== Segment start ==

(** X4. In a reachable store, [MemStorage.createProduct] appends: an
    unpaginated [getProducts] afterwards returns what it returned before,
    followed by the new product when it passes the filters; every other id
    still fetches what it fetched; the other eight mappings and the other
    eight counters are as they were, and the product counter is one past
    the id of the new product. *)
Theorem X4_createProduct_appends_to_the_listing
  (this : MemStorage.t) (Hreach : MemStorage.reachable this)
  (product : InsertProduct.t) (now : Date) :
  let created := fst (MemStorage.createProduct this product now) in
  let after := snd (MemStorage.createProduct this product now) in
  (forall options,
      Listing.unpaginated (Js.chain options ProductOptions.limit)
        (Js.chain options ProductOptions.offset) ->
      MemStorage.getProducts after options
      = MemStorage.getProducts this options
        ++ filter (Listing.selectsProduct options) [created])
  /\ (forall j, j <> Product.id created ->
        MemStorage.getProduct after j = MemStorage.getProduct this j)
  /\ MemStorage.users after = MemStorage.users this
  /\ MemStorage.categories after = MemStorage.categories this
  /\ MemStorage.articles after = MemStorage.articles this
  /\ MemStorage.orders after = MemStorage.orders this
  /\ MemStorage.orderItems after = MemStorage.orderItems this
  /\ MemStorage.subscribers after = MemStorage.subscribers this
  /\ MemStorage.contacts after = MemStorage.contacts this
  /\ MemStorage.settings after = MemStorage.settings this
  /\ (forall k, k <> MemStorage.KProduct ->
        MemStorage.counter k after = MemStorage.counter k this)
  /\ MemStorage.counter MemStorage.KProduct after = Product.id created + 1.
Proof.
  pose proof (invariant_keyed this (invariant_reachable this Hreach)
                MemStorage.KProduct) as Hkeyed.
  cbv zeta. repeat apply conj; try reflexivity.
  - intros options Hun. rewrite !getProducts_unpaginated by assumption.
    simpl MemStorage.products.
    rewrite (JsMap_values_set_fresh Product.id _ _ _ Hkeyed).
    apply filter_app.
  - intros j Hj. unfold MemStorage.getProduct. simpl.
    apply JsMap_get_set_neq. simpl in Hj. congruence.
  - intros k Hk. destruct k; try contradiction; reflexivity.
Qed.

Lemma X4_createProduct_appends_to_the_listing_witness :
  MemStorage.getProducts
    (snd (MemStorage.createProduct Sample.store Sample.sarong 5))
    (Some (ProductOptions.mk None None (Some "resort-wear") None))
  = MemStorage.getProducts Sample.store
      (Some (ProductOptions.mk None None (Some "resort-wear") None))
    ++ filter
         (Listing.selectsProduct
            (Some (ProductOptions.mk None None (Some "resort-wear") None)))
         [fst (MemStorage.createProduct Sample.store Sample.sarong 5)].
Proof.
  refine (proj1 (X4_createProduct_appends_to_the_listing Sample.store
                   (MemStorage.reachable_new Sample.clock) Sample.sarong 5)
            (Some (ProductOptions.mk None None (Some "resort-wear") None)) _).
  split; reflexivity.
Defined.

(** X5. [MemStorage.updateProduct] never moves, adds or removes an entry:
    the ids of the products and their order are as before, every other id
    fetches what it fetched, and the other eight mappings and the nine
    counters are unchanged. *)
Theorem X5_updateProduct_frame
  (this : MemStorage.t) (id : Z) (product : ProductPayload.t) :
  let after := snd (MemStorage.updateProduct this id product) in
  JsMap.keys (MemStorage.products after)
  = JsMap.keys (MemStorage.products this)
  /\ (forall j, j <> id ->
        MemStorage.getProduct after j = MemStorage.getProduct this j)
  /\ MemStorage.users after = MemStorage.users this
  /\ MemStorage.categories after = MemStorage.categories this
  /\ MemStorage.articles after = MemStorage.articles this
  /\ MemStorage.orders after = MemStorage.orders this
  /\ MemStorage.orderItems after = MemStorage.orderItems this
  /\ MemStorage.subscribers after = MemStorage.subscribers this
  /\ MemStorage.contacts after = MemStorage.contacts this
  /\ MemStorage.settings after = MemStorage.settings this
  /\ (forall k, MemStorage.counter k after = MemStorage.counter k this).
Proof.
  unfold MemStorage.updateProduct.
  destruct (JsMap.get (MemStorage.products this) id) as [existing|] eqn:G;
    cbv zeta; simpl.
  - split; [exact (JsMap_keys_set_present _ _ _ _ G)|].
    split; [intros j Hj; unfold MemStorage.getProduct; simpl;
            now apply JsMap_get_set_neq|].
    repeat (split; [reflexivity|]). intros k. destruct k; reflexivity.
  - split; [reflexivity|]. split; [reflexivity|].
    repeat (split; [reflexivity|]). reflexivity.
Qed.
(** *** The items of [getTODOs] *)

Lemma todo_items_elem_gen (h : nat → nat) (lines : list jsstring) item :
  item ∈ List.map
           (λ '(line, idx),
              TodoItem (JS.trim (JS.substring 4 (JS.trim line)))
                       (JS.startsWith (JS.trim line) CONFIG.doneMarker) idx)
           (List.filter (λ '(line, idx), is_todo_line line)
              (imap (λ (idx : nat) (line : jsstring), (line, h idx)) lines))
  ↔ ∃ i l, lines !! i = Some l ∧ is_todo_line l = true
           ∧ item = TodoItem (JS.trim (JS.substring 4 (JS.trim l)))
                             (JS.startsWith (JS.trim l) CONFIG.doneMarker) (h i).
Proof.
  revert h. induction lines as [|x rest IH]; intros h.
  - split; [by intros ?%elem_of_nil | by intros (i & l & ? & _)].
  - cbn [imap List.filter]. specialize (IH (h ∘ S)).
    assert (Hrest : (∃ i l, (x :: rest) !! i = Some l ∧ is_todo_line l = true
                 ∧ item = TodoItem (JS.trim (JS.substring 4 (JS.trim l)))
                             (JS.startsWith (JS.trim l) CONFIG.doneMarker) (h i))
            ↔ (is_todo_line x = true
               ∧ item = TodoItem (JS.trim (JS.substring 4 (JS.trim x)))
                             (JS.startsWith (JS.trim x) CONFIG.doneMarker) (h 0%nat))
              ∨ ∃ i l, rest !! i = Some l ∧ is_todo_line l = true
                 ∧ item = TodoItem (JS.trim (JS.substring 4 (JS.trim l)))
                             (JS.startsWith (JS.trim l) CONFIG.doneMarker) ((h ∘ S) i)).
    { split.
      - intros ([|i] & l & Hi & Hl & ->); simpl in Hi.
        + injection Hi as ->. by left.
        + right. by exists i, l.
      - intros [[Hx ->]|(i & l & Hi & Hl & ->)].
        + by exists 0%nat, x.
        + by exists (S i), l. }
    rewrite Hrest, <- IH. clear Hrest IH.
    destruct (is_todo_line x) eqn:Ex; cbn [List.map].
    + rewrite elem_of_cons. split.
      * intros [->|?]; [by left | by right].
      * intros [[_ ->]|?]; [by left | by right].
    + split; [by right|]. by intros [[? _]|?].
Qed.
(** * PokemonShowdownBot: team balance predicate, team builder and battle
      message handler, embedded from [commands.py] and
      [plugins/battling/battleHandler.py]. *)

From Stdlib Require Import QArith Ascii.
From stdpp Require Import base option list strings gmap pretty.

Local Open Scope string_scope.

(** ** Python exceptions and fallible computations *)

Inductive exn : Set :=
| KeyError
| IndexError
| ValueError
| TypeError
| AttributeError.

Inductive result (A : Type) : Type :=
| Ok (a : A)
| Raise (e : exn).
Arguments Ok {A} a.
Arguments Raise {A} e.

#[global] Instance result_ret : MRet result := λ A a, Ok a.
#[global] Instance result_bind : MBind result := λ A B f m,
  match m with
  | Ok a => f a
  | Raise e => Raise e
  end.

(** [d[k]] on a dict: a missing key raises [KeyError]. *)
Definition getitem {V : Type} (d : gmap string V) (k : string) : result V :=
  match d !! k with
  | Some v => Ok v
  | None => Raise KeyError
  end.

(** A loop [for x in xs: acc = body(acc, x)] whose body may raise. *)
Fixpoint for_each {A S : Type} (body : S → A → result S) (xs : list A) (acc : S)
  : result S :=
  match xs with
  | [] => Ok acc
  | x :: xs' => acc' ← body acc x; for_each body xs' acc'
  end.

(** ** Python string operations used by the sources *)

Module PyStr.

(** [s.startswith(p)] *)
Fixpoint startswith (p s : string) : bool :=
  match p, s with
  | EmptyString, _ => true
  | String a p', String b s' => if Ascii.eqb a b then startswith p' s' else false
  | String _ _, EmptyString => false
  end.

(** [sub in s] *)
Fixpoint contains (sub s : string) : bool :=
  startswith sub s ||
  match s with
  | EmptyString => false
  | String _ s' => contains sub s'
  end.
(** * github-runner-image-builder: configuration, errors, CLI driver and
      external OpenStack builder

    A shallow embedding of [github_runner_image_builder] (modules
    [errors], [config], [openstack_builder] and [cli]) together with the
    properties of its specification that can be settled on it.

    Conventions of the embedding:
    - a Python [str] is a [string]: the sequence of its code points, each
      below 256;
    - a call that may raise returns a [result]: [Return v] or [Raise e];
    - a [dict] is a [gmap], a [set] is a [gset];
    - code with effects (echo, sub-processes, cloud API calls) is written in
      a state-and-exception monad over an explicit world. *)

From Stdlib Require Import ZArith Ascii String List Bool Lia.
From stdpp Require Import base decidable option list strings pretty gmap.

Local Open Scope string_scope.
Local Open Scope list_scope.

(** ** [errors.py] *)

Module Errors.

(** The classes the module defines, in source order. *)
Inductive ErrorClass : Type :=
| ImageBuilderBaseError
| BuilderSetupError
| DependencyInstallError
| NetworkBlockDeviceError
| UnsupportedArchitectureError
| CleanBuildStateError
| BaseImageDownloadError
| ImageResizeError
| ImageMountError
| ResizePartitionError
| UnattendedUpgradeDisableError
| SystemUserConfigurationError
| PermissionConfigurationError
| YQBuildError
| YarnInstallError
| ImageCompressError
| BuildImageError
| OpenstackBaseError
| UnauthorizedError
| UploadImageError
| OpenstackError.

#[export] Instance ErrorClass_eq_dec : EqDecision ErrorClass.
Proof. solve_decision. Defined.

== Segment end ==

• _Task directions_
Scan the records for the string "stdpp" and report each line where it occurs.

• _Output below_
From stdpp Require Import base option list strings gmap pretty.
From stdpp Require Import base decidable option list strings pretty gmap.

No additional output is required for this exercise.